▸ Required work
For this exercise, reproduce the entries below exactly, but only from the line containing "head_of s +" through the line containing "UsedTail.used s + len po", both included.

▸ Stored data entries
[Start of Attachment]

(** Runs the state-passing primitives of a computation on a world given
    by its fields. *)
Ltac run := cbv beta iota zeta delta
  [mbind M_bind mret M_ret lift modify load_local Logger_setLevel
   Logger_set_propagate addHandler update_logger new_handler new_FileHandler
   open_append Handler_setLevel setFormatter checkLevel assoc nameToLevel
   String.eqb Ascii.eqb Bool.eqb
   set_loggerDict set_root set_files set_stderr set_outbox set_next_id
   loggerDict root files stderr outbox next_id h_id h_kind h_level h_formatter].

Lemma existsb_fresh (k : nat) (hs : list Handler) :
  Forall (fun h => (h_id h < k)%nat) hs ->
  forall j, (k <= j)%nat -> existsb (fun h' => Nat.eqb (h_id h') j) hs = false.
Proof.
  induction 1 as [|h hs Hh _ IH]; intros j Hj; [reflexivity|].
  simpl. rewrite (IH j Hj). destruct (Nat.eqb_spec (h_id h) j); [lia|reflexivity].
Qed.

Lemma add_fresh (h : Handler) (lg : Logger) :
  Forall (fun h' => (h_id h' < h_id h)%nat) (lg_handlers lg) ->
  Logger_addHandler h lg = mkLogger (lg_level lg) (lg_propagate lg) (lg_handlers lg ++ [h]).
Proof.
  intros Hlt. unfold Logger_addHandler.
  now rewrite (existsb_fresh (h_id h) _ Hlt (h_id h)) by lia.
Qed.

Lemma add_three (lg : Logger) (k : nat) (h1 h2 h3 : Handler) :
  Forall (fun h => (h_id h < k)%nat) (lg_handlers lg) ->
  h_id h1 = k -> h_id h2 = S k -> h_id h3 = S (S k) ->
  Logger_addHandler h3 (Logger_addHandler h2 (Logger_addHandler h1 lg))
  = mkLogger (lg_level lg) (lg_propagate lg) (lg_handlers lg ++ [h1; h2; h3]).
Proof.
  intros Hlt H1 H2 H3.
  rewrite (add_fresh h1) by (rewrite H1; exact Hlt).
  rewrite (add_fresh h2).
  2:{ simpl. rewrite H2. apply Forall_app. split.
      - eapply Forall_impl; [exact Hlt|]. simpl. intros; lia.
      - constructor; [lia|constructor]. }
  rewrite (add_fresh h3).
  2:{ simpl. rewrite H3. rewrite !Forall_app. repeat split.
      - eapply Forall_impl; [exact Hlt|]. simpl. intros; lia.
      - constructor; [lia|constructor].
      - constructor; [lia|constructor]. }
  simpl. now rewrite <- !app_assoc.
Qed.


Lemma make_log_file_handler_runs (c : Config) (w : World) :
  file_mode c ->
  make_log_file_handler c w
  = (set_next_id
       (set_files w (match files w !! file_name c with
                     | Some _ => files w
                     | None => <[file_name c := []]> (files w)
                     end))
       (S (next_id w)),
     Ok (Some (mkHandler (next_id w) (FileHandler (file_name c)) INFO
                 (Some (file_formatter c))))).
Proof.
  destruct c as [name from to subj cred host type path].
  unfold file_mode, make_log_file_handler, file_name, file_formatter.
  cbn [log_file_type log_file_path].
  intros [-> | ->]; reflexivity.
Qed.

Lemma general_logger_runs (c : Config) (w : World) :
  ids_below w -> file_mode c ->
  exists w',
    general_logger c w = (w', Ok (ref_of_name (logger_name_arg c))) /\
    lookup_logger w' (ref_of_name (logger_name_arg c))
    = Some (mkLogger DEBUG true
              (handlers_of w (ref_of_name (logger_name_arg c)) ++ sinks c (next_id w))) /\
    (forall l', l' <> ref_of_name (logger_name_arg c) ->
                lookup_logger w' l' = lookup_logger w l') /\
    next_id w' = S (S (S (next_id w))) /\
    stderr w' = stderr w /\ outbox w' = outbox w /\
    files w' = match files w !! file_name c with
               | Some _ => files w
               | None => <[file_name c := []]> (files w)
               end.
Proof.
  intros Hids Hmode. destruct w as [d r f e o n].
  unfold general_logger, getLogger, ref_of_name, handlers_of, sinks, email_sink.
  destruct (String.eqb (logger_name_arg c) "" || String.eqb (logger_name_arg c) "root") eqn:Hroot.
  - pose proof (Hids RootLogger r eq_refl) as Hr.
    run. rewrite (make_log_file_handler_runs c _ Hmode). run.
    eexists; split; [reflexivity|].
    cbn [lookup_logger root loggerDict next_id stderr outbox files].
    split.
    { f_equal. rewrite (add_three _ n); [reflexivity|exact Hr|reflexivity..]. }
    split.
    { intros [|n'] Hne; [contradiction|reflexivity]. }
    repeat split; reflexivity.
  - cbn [loggerDict]. destruct (d !! logger_name_arg c) as [lg|] eqn:Hlk.
    + pose proof (Hids (Named (logger_name_arg c)) lg Hlk) as Hr.
      run. rewrite Hlk. run. rewrite (make_log_file_handler_runs c _ Hmode). run.
      eexists; split; [reflexivity|].
      cbn [lookup_logger root loggerDict next_id stderr outbox files].
      split.
      { rewrite !lookup_alter_eq, Hlk. cbn [fmap option_fmap option_map]. f_equal.
        rewrite (add_three _ n); [reflexivity|exact Hr|reflexivity..]. }
      split.
      { intros [|n'] Hne; [reflexivity|].
        assert (logger_name_arg c <> n') by congruence.
        cbn [lookup_logger loggerDict].
        now rewrite !lookup_alter_ne by assumption. }
      repeat split; reflexivity.
    + run. rewrite Hlk. run. rewrite (make_log_file_handler_runs c _ Hmode). run.
      eexists; split; [reflexivity|].
      cbn [lookup_logger root loggerDict next_id stderr outbox files].
      split.
      { rewrite !lookup_alter_eq, lookup_insert_eq, Hlk.
        cbn [fmap option_fmap option_map]. f_equal.
        rewrite (add_three _ n); [reflexivity|exact (List.Forall_nil _)|reflexivity..]. }
      split.
      { intros [|n'] Hne; [reflexivity|].
        assert (logger_name_arg c <> n') by congruence.
        cbn [lookup_logger loggerDict].
        now rewrite !lookup_alter_ne, lookup_insert_ne by assumption. }
      repeat split; reflexivity.
Qed.

Lemma make_log_file_handler_unassigned (c : Config) (w : World) :
  log_file_type c <> "log" -> log_file_type c <> "json" ->
  make_log_file_handler c w = (w, Ok None).
Proof.
  intros Hlog Hjson. unfold make_log_file_handler.
  apply String.eqb_neq in Hlog, Hjson. now rewrite Hlog, Hjson.
Qed.
(** * NOAA space weather MCP server: the cache manager and the NOAA client

    A shallow embedding of [src/cache/manager.ts] (class [CacheManager],
    [DEFAULT_CACHE_CONFIG], [DATA_TTL]) and of the caching part of
    [src/noaa/client.ts] (class [NoaaClient]: [fetchEndpoint] and
    [getTtlForEndpoint]), followed by the properties of the cache store and
    of the fetch orchestrator. Further on: [queryData], [getXrayFlux],
    [getKpIndex], [getCacheStats] and [clearCache] of the client, the
    functions of [src/utils/query.ts], and the assessment of the tool
    [analyze_propagation].

    Conventions of the embedding.
    - In [CacheManager] and [NoaaClient] a JavaScript [number] is an exact
      rational ([Q]): [Date.now()] readings, TTLs in seconds and the
      products [ttl * 1000] are computed without rounding, which is what
      the code computes when the clock readings and the TTLs are integers
      of the usual size, as those of [DATA_TTL] are; [NaN] is not
      represented and the only infinity, the initial [oldestTime] of
      [evictOldest], has a constructor of its own.
    - [Binary64] is the cache manager once more, over the floats of the
      machine: its entries hold the time stamps the code stores, rounding,
      [NaN] and infinities included.
    - [Date.now()] is an input: the cache operations that read the clock
      take the reading as their first argument.
    - The [Map] held by the cache manager is an association list in
      insertion order, as the iteration of [Map.prototype.entries] sees it.
    - [fetchEndpoint] runs in a state-and-exception monad over the cache and
      the log of network requests; the reply of the network and the clock
      readings of one call are its environment. One call runs from its
      beginning to its end: no other call touches the cache while it waits
      for the network. *)

From Stdlib Require Import List String Ascii Bool ZArith NArith QArith Lia Lqa.
From Stdlib Require Import DecimalString Sorted Qround Permutation Floats.
Import ListNotations.
(** * Vaillant vSMART integration: polling coordinator, merge step, sensors

    A shallow embedding of [custom_components/vaillant_vsmart/entity.py] and
    [custom_components/vaillant_vsmart/sensor.py].

    - Python objects that the code mutates in place ([module.measured.*]) are
      threaded explicitly: a loop over a list of objects returns the list of
      updated objects, also when it stops on an exception.
    - Exceptions are values of [exn]; fallible code returns [Res].
    - The coordinator, the request log of the API client and the entities
      live in a state-and-exception monad [M].
    - The API client is an environment ([World]): it answers the k-th call of
      the integration; nothing is assumed about its answers. *)

From Stdlib Require Import ZArith List String Ascii Bool Lia Permutation.
From Stdlib Require Import Floats.SpecFloat.
From Stdlib Require Import DecimalString.
Import ListNotations.

Open Scope string_scope.
Open Scope list_scope.

(** ** Exceptions and results *)

(** The exception classes the two files raise, catch or can meet.
    [ApiException] stands for every [ApiException] other than
    [RequestUnauthorizedException] (which the code catches first);
    [OtherException] is any class that neither [except] clause names. *)
Inductive exn : Type :=
| RequestUnauthorizedException (msg : string)
| ApiException (msg : string)
| ConfigEntryAuthFailed
| UpdateFailed (msg : string)
| IndexError
| KeyError (key : string)
| AttributeError
| OtherException (msg : string).

Inductive Res (A : Type) : Type :=
| Ok (a : A)
| Err (e : exn).

Arguments Ok {A} a.
Arguments Err {A} e.

Definition is_ok {A} (r : Res A) : bool :=
  match r with Ok _ => true | Err _ => false end.

(** State-and-exception computations over a state [S]: the state that is
    returned with [Err] is the state at the moment the exception is raised. *)
Definition SE (S A : Type) : Type := S -> Res A * S.

Definition ret {S A} (a : A) : SE S A := fun s => (Ok a, s).

Definition raise {S A} (e : exn) : SE S A := fun s => (Err e, s).

Definition bind {S A B} (c : SE S A) (k : A -> SE S B) : SE S B :=
  fun s => match c s with
           | (Ok a, s') => k a s'
           | (Err e, s') => (Err e, s')
           end.
(** C2 (amended): [rb_write_nonblock] of the [co] bytes of [po], on a
    buffer whose capacity fits an [int], returns [-E2BIG] and changes
    nothing when [co] exceeds the capacity, returns [-ENOMEM] and changes
    nothing when [co] exceeds [size - used] but not the capacity, and,
    when the request fits in the free space and between the write position
    and the end of the arena, appends all of [po] to the contents,
    increments [used] by [co], leaves [tail] alone and returns [co].
    [rb_write_asy], on a buffer whose [size] field is the length of its
    arena and whose cursors are inside it, has no such errors: it returns
    [c = min co _avail], advances [head] by [c] modulo [size], leaves
    [tail], [size] and [lost] alone, and stores the first [c] bytes of
    [po] at the old [head], going round the end of the arena: read round
    from the old [head], the arena holds those [c] bytes and, behind
    them, what it held before. *)
Theorem C2_write_nonblock_all_or_nothing_write_asy_clamps :
  forall (fuel : nat) (s : UsedTail.ringbuffer) (t : HeadTail.ringbuffer)
         (po : list Byte.byte),
    well_formed s -> ht_well_formed t ->
    (UsedTail.size s < len po ->
     UsedTail.rb_write_nonblock fuel (Some s) po (len po)
     = Returned (- E2BIG, Some s))
    /\ (UsedTail.size s - UsedTail.used s < len po <= UsedTail.size s ->
        UsedTail.rb_write_nonblock fuel (Some s) po (len po)
        = Returned (- ENOMEM, Some s))
    /\ (len po = 0 ->
        UsedTail.rb_write_nonblock fuel (Some s) po (len po)
        = Returned (0, Some s))
    /\ (0 < len po <= UsedTail.size s - UsedTail.used s ->
        head_of s + len po <= UsedTail.size s ->
        UsedTail.rb_write_nonblock (1 + fuel) (Some s) po (len po)
        = Returned (len po, Some (after_write s po))
        /\ contents (after_write s po) = contents s ++ po
        /\ UsedTail.used (after_write s po) = UsedTail.used s + len po
        /\ UsedTail.tail (after_write s po) = UsedTail.tail s)
    /\ (exists t' : HeadTail.ringbuffer,
           HeadTail.rb_write_asy (Some t) po (len po)
           = Ok (Z.min (len po) (HeadTail._avail t), Some t')
           /\ HeadTail.head t'
              = (HeadTail.head t + Z.min (len po) (HeadTail._avail t))
                mod HeadTail.size t
           /\ HeadTail.tail t' = HeadTail.tail t
           /\ HeadTail.size t' = HeadTail.size t
           /\ HeadTail.lost t' = HeadTail.lost t
           /\ len (HeadTail.data t') = HeadTail.size t
           /\ ring_from (HeadTail.data t') (HeadTail.head t)
              = firstn (Z.to_nat (Z.min (len po) (HeadTail._avail t))) po
                ++ skipn (Z.to_nat (Z.min (len po) (HeadTail._avail t)))
                     (ring_from (HeadTail.data t) (HeadTail.head t))).
Proof.
  intros fuel s t po Hwf Hht.
  destruct (rb_write_nonblock_spec fuel s po (len po) Hwf eq_refl)
    as (A & B & C & D & _).
  split; [exact A |]. split; [exact B |]. split; [exact C |]. split.
  - intros H Hh. split; [exact (D H Hh) |].
    split; [| split; reflexivity].
    pose proof Hwf as (Hsz & Hlen & Hu & Ht).
    apply contents_after_write; assumption || lia.
  - destruct (rb_write_asy_stores t po (len po) Hht eq_refl)
      as (d & E & Hl & Hr).
    eexists. split; [exact E |]. cbn.
    split; [reflexivity |]. split; [reflexivity |]. split; [reflexivity |].
    split; [reflexivity |]. split; [exact Hl | exact Hr].
Qed.
(** [MakeDay(year, month, date)]: months and dates out of range carry
    over. *)
Definition MakeDay (year month date : Z) : Z :=
  let ym := year + month / 12 in
  let mn := month mod 12 in
  DayFromYear ym + days_before_month (is_leap_year ym) mn + date - 1.

Definition MakeDate (day time : Z) : Z := day * msPerDay + time.

Definition MakeTime (hour min sec ms : Z) : Z :=
  hour * msPerHour + min * msPerMinute + sec * msPerSecond + ms.

(** [TimeClip]: [None] stands for an invalid date. *)
Definition TimeClip (t : Z) : option Z :=
  if Z.abs t <=? 8640000000000000 then Some t else None.

(** The host's time zone: the offset from UTC in force before the first
    transition, and the transitions in ascending order, each the UTC
    instant from which a new offset applies.  Offsets are in
    milliseconds. *)
Record TimeZone : Type := mkTimeZone {
  initial_offset : Z;
  transitions : list (Z * Z)
}.

Fixpoint offset_at_utc (o : Z) (trs : list (Z * Z)) (t : Z) : Z :=
  match trs with
  | [] => o
  | (instant, o') :: r =>
      if t <? instant then o else offset_at_utc o' r t
  end.

(** Offset for a local time; a local time that a transition skips or
    repeats is read with the offset before the transition. *)
Fixpoint offset_at_local (o : Z) (trs : list (Z * Z)) (tl : Z) : Z :=
  match trs with
  | [] => o
  | (instant, o') :: r =>
      if (tl - o <? instant) || (tl - o' <? instant) then o
      else offset_at_local o' r tl
  end.

Definition LocalTZA (tz : TimeZone) (t : Z) (isUTC : bool) : Z :=
  if isUTC then offset_at_utc (initial_offset tz) (transitions tz) t
  else offset_at_local (initial_offset tz) (transitions tz) t.

Definition LocalTime (tz : TimeZone) (t : Z) : Z := t + LocalTZA tz t true.
Definition UTC (tz : TimeZone) (t : Z) : Z := t - LocalTZA tz t false.

Definition utc_zone : TimeZone := mkTimeZone 0 [].
Definition fixed_zone (offset : Z) : TimeZone := mkTimeZone offset [].

(** *** Decimal fields *)

Definition digit_char (d : Z) : ascii := ascii_of_N (Z.to_N (48 + d mod 10)).

(** The [width] low decimal digits of [n], most significant first. *)
Fixpoint pad_digits (width : nat) (n : Z) : list ascii :=
  match width with
  | O => []
  | S w => pad_digits w (n / 10) ++ [digit_char n]
  end.

Definition days_in_month (y m : Z) : Z :=
  days_before_month (is_leap_year y) (m + 1)
  - days_before_month (is_leap_year y) m.

(** The date-only form [YYYY-MM-DD] of the date time string format, which
    denotes midnight UTC of that day; it is the form the date inputs of
    the page produce.  Anything else is an invalid date here. *)
Definition parse_date_only (s : string) : option Z :=
  match list_ascii_of_string s with
  | [y1; y2; y3; y4; h1; m1; m2; h2; d1; d2] =>
      match take_digits 10 [y1; y2; y3; y4] 0 0,
            take_digits 10 [m1; m2] 0 0,
            take_digits 10 [d1; d2] 0 0 with
      | (y, 4, []), (m, 2, []), (d, 2, []) =>
          if (char_code h1 =? 45) && (char_code h2 =? 45)
             && (1 <=? m) && (m <=? 12)
             && (1 <=? d) && (d <=? days_in_month y (m - 1))
          then Some (MakeDate (MakeDay y (m - 1) d) 0)
          else None
      | _, _, _ => None
      end
  | _ => None
  end.

(** [new Date(s)] *)
Definition new_Date (s : string) : option Z := parse_date_only s.

(** [d.getDate()]: the day of the month in local time. *)
Definition getDate (tz : TimeZone) (t : Z) : Z := DateFromTime (LocalTime tz t).

(** [d.setDate(date)]: replaces the day of the month in local time. *)
Definition setDate (tz : TimeZone) (t : Z) (date : Z) : option Z :=
  let tl := LocalTime tz t in
  let newDate :=
    MakeDate (MakeDay (YearFromTime tl) (MonthFromTime tl) date)
             (TimeWithinDay tl) in
  TimeClip (UTC tz newDate).

(** [d.toISOString()] *)
Definition toISOString (t : Z) : string :=
  let y := YearFromTime t in
  let year :=
    if (0 <=? y) && (y <=? 9999) then pad_digits 4 y
    else (if y <? 0 then "-"%char else "+"%char) :: pad_digits 6 (Z.abs y) in
  string_of_list_ascii
    (year ++ ["-"%char] ++ pad_digits 2 (MonthFromTime t + 1)
     ++ ["-"%char] ++ pad_digits 2 (DateFromTime t)
     ++ ["T"%char] ++ pad_digits 2 (HourFromTime t)
     ++ [":"%char] ++ pad_digits 2 (MinFromTime t)
     ++ [":"%char] ++ pad_digits 2 (SecFromTime t)
     ++ ["."%char] ++ pad_digits 3 (msFromTime t) ++ ["Z"%char]).

(** [s.slice(0, n)] on a string. *)
Definition string_slice0 (n : nat) (s : string) : string := substring 0 n s.

(** ** Rows of the two tables *)

Module Customer.
Record t : Type := mk {
  id : string;
  phone_number : string;
  name : option string;
  total_points : number;
  created_at : Z
}.
End Customer.

Module Transaction.
Record t : Type := mk {
  id : string;
  customer_id : string;
  type : string;
  amount : number;
  points_changed : number;
  created_at : Z
}.
End Transaction.

(** ** The store

    Modelled from the spec: the persistent relational store and its query
    interface are an external collaborator of the page ([supabase] is
    imported from a module outside the sources at hand).  The two tables
    are lists of rows in insertion order; [created_at] is a time value;
    ids come from a counter.  The columns [total_points], [amount] and
    [points_changed] are INTEGER: a write is refused unless the value sent
    is an integer from -2^31 to 2^31-1, and [type] takes [add] and
    [redeem] only.  The store records every request that reaches it; a
    request may also fail to reach it, see [await] below. *)

Inductive Request : Type :=
| SelectCustomers
| SelectCustomerByPhone (phone : string)
| SelectCustomersByName (pattern : string)
| InsertCustomer (phone : string) (name : option string) (points : number)
| UpdateTotalPoints (id : string) (points : number)
| InsertTransaction (customer_id type : string) (amount points : number)
| SelectTransactions (customer_id : string) (gte lt : option string).

Record Store : Type := mkStore {
  customers_table : list Customer.t;
  transactions_table : list Transaction.t;
  clock : Z;
  next_id : N;
  requests : list Request
}.

(** What the client hands back: [data] and [error]. *)
Record Response (A : Type) : Type := mkResponse {
  data : option A;
  error_of : option string
}.
Arguments mkResponse {A} _ _.
Arguments data {A} _.
Arguments error_of {A} _.

Definition ok {A} (a : A) : Response A := mkResponse (Some a) None.
Definition failed {A} (code : string) : Response A := mkResponse None (Some code).

Definition unique_violation : string := "23505".
Definition not_a_single_row : string := "PGRST116".
Definition invalid_datetime : string := "22007".
Definition invalid_escape : string := "22025".
Definition not_null_violation : string := "23502".
Definition invalid_text_representation : string := "22P02".
Definition numeric_value_out_of_range : string := "22003".

(** The error of a request that did not reach the store. *)
Definition unavailable : string := "".

(** The range of an INTEGER column. *)
Definition int4_min : Z := -2147483648.
Definition int4_max : Z := 2147483647.
(** The pass "Attach devices to memory spaces" over distinct memory
    spaces: every memory space visited has got the devices the plugin
    reports for it, and no other has changed. *)
Lemma AttachDevices_attaches (api : PJRT_Api) memories
    (g g' : ClientGraph) (w w' : World) :
  NoDup memories ->
  AttachDevices api memories g w = (Value g', w') ->
  owned_devices_ g' = owned_devices_ g
  /\ forall q mem',
       owned_memory_spaces_ g' !! q = Some mem' ->
       exists mem,
         owned_memory_spaces_ g !! q = Some mem
         /\ c_memory_ mem' = c_memory_ mem
         /\ (q ∈ memories ->
             exists attached cpp_devices,
               PJRT_Memory_AddressableByDevices api (c_memory_ mem)
               = PjrtOk attached
               /\ Forall2 (fun d p => c_to_cpp_device_map_ g !! d = Some p)
                          attached cpp_devices
               /\ memory_devices_ mem' = memory_devices_ mem ++ cpp_devices)
         /\ (q ∉ memories -> mem' = mem).
Proof.
  revert g w. induction memories as [|memory rest IH]; intros g w Hnodup H.
  - injection H as <- <-. split; [reflexivity |].
    intros q mem' Hq. exists mem'. split; [exact Hq |].
    split; [reflexivity |].
    split; [intros Hin; inversion Hin | reflexivity].
  - apply NoDup_cons in Hnodup as [Hfresh Hnodup].
    cbn [AttachDevices] in H.
    apply bind_Value in H as (cpp_memory & w1 & Hcpp & H).
    destruct (owned_memory_spaces_ g !! memory) as [mem|] eqn:Hmem;
      [| discriminate].
    injection Hcpp as <- <-.
    apply bind_Value in H as (r & w2 & Hr & H).
    rewrite run_invoke in Hr. injection Hr as <- <-.
    apply bind_Value in H as (attached & w3 & Hattached & H).
    destruct (PJRT_Memory_AddressableByDevices api (c_memory_ mem))
      as [attached'|e] eqn:Hplugin; [| discriminate].
    injection Hattached as <- <-.
    apply bind_Value in H as (cpp_devices & w4 & Hdevs & H).
    apply mapM_GetCppDevice_returns in Hdevs as [-> Hall].
    apply IH in H as [Hdevices Hrest]; [| exact Hnodup].
    split; [exact Hdevices |].
    intros q mem' Hq. destruct (Hrest q mem' Hq) as (mem1 & H1 & Hhandle & Hin & Hout).
    cbn [set_owned_memory_spaces owned_memory_spaces_ c_to_cpp_device_map_] in *.
    destruct (decide (q = memory)) as [-> | Hne].
    + rewrite list_lookup_insert_eq in H1
        by (eapply lookup_lt_Some; exact Hmem).
      injection H1 as <-. exists mem. split; [exact Hmem |].
      split; [exact Hhandle |].
      split; [| intros Hno; destruct Hno; left].
      intros _. exists attached', cpp_devices.
      rewrite (Hout Hfresh). cbn. rewrite Hplugin. auto.
    + rewrite list_lookup_insert_ne in H1 by congruence.
      exists mem1. split; [exact H1 |]. split; [exact Hhandle |]. split.
      * intros Hq'. apply elem_of_cons in Hq' as [-> | Hq'];
          [congruence |]. exact (Hin Hq').
      * intros Hq'. apply Hout. intros Hq''. apply Hq'. right. exact Hq''.
Qed.

Lemma AttachMemorySpaces_memory_spaces (api : PJRT_Api) devices
    (g g' : ClientGraph) (w w' : World) :
  AttachMemorySpaces api devices g w = (Value g', w') ->
  owned_memory_spaces_ g' = owned_memory_spaces_ g.
Proof.
  revert g w. induction devices as [|device rest IH]; intros g w H.
  - injection H as <- <-. reflexivity.
  - cbn [AttachMemorySpaces] in H.
    apply bind_Value in H as (cpp_device & w1 & Hcpp & H).
    destruct (owned_devices_ g !! device) as [dev|]; [| discriminate].
    injection Hcpp as <- <-.
    apply bind_Value in H as (r & w2 & Hr & H).
    rewrite run_invoke in Hr. injection Hr as <- <-.
    destruct (PJRT_Device_AddressableMemories api (device_ dev))
      as [memories|e].
    + apply bind_Value in H as (cpp_memories & w3 & _ & H).
      apply IH in H. exact H.
    + destruct (bool_decide _); [discriminate |].
      injection H as <- <-. reflexivity.
Qed.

[End of Attachment]

▸ Response to this task
        head_of s + len po <= UsedTail.size s ->
        UsedTail.rb_write_nonblock (1 + fuel) (Some s) po (len po)
        = Returned (len po, Some (after_write s po))
        /\ contents (after_write s po) = contents s ++ po
        /\ UsedTail.used (after_write s po) = UsedTail.used s + len po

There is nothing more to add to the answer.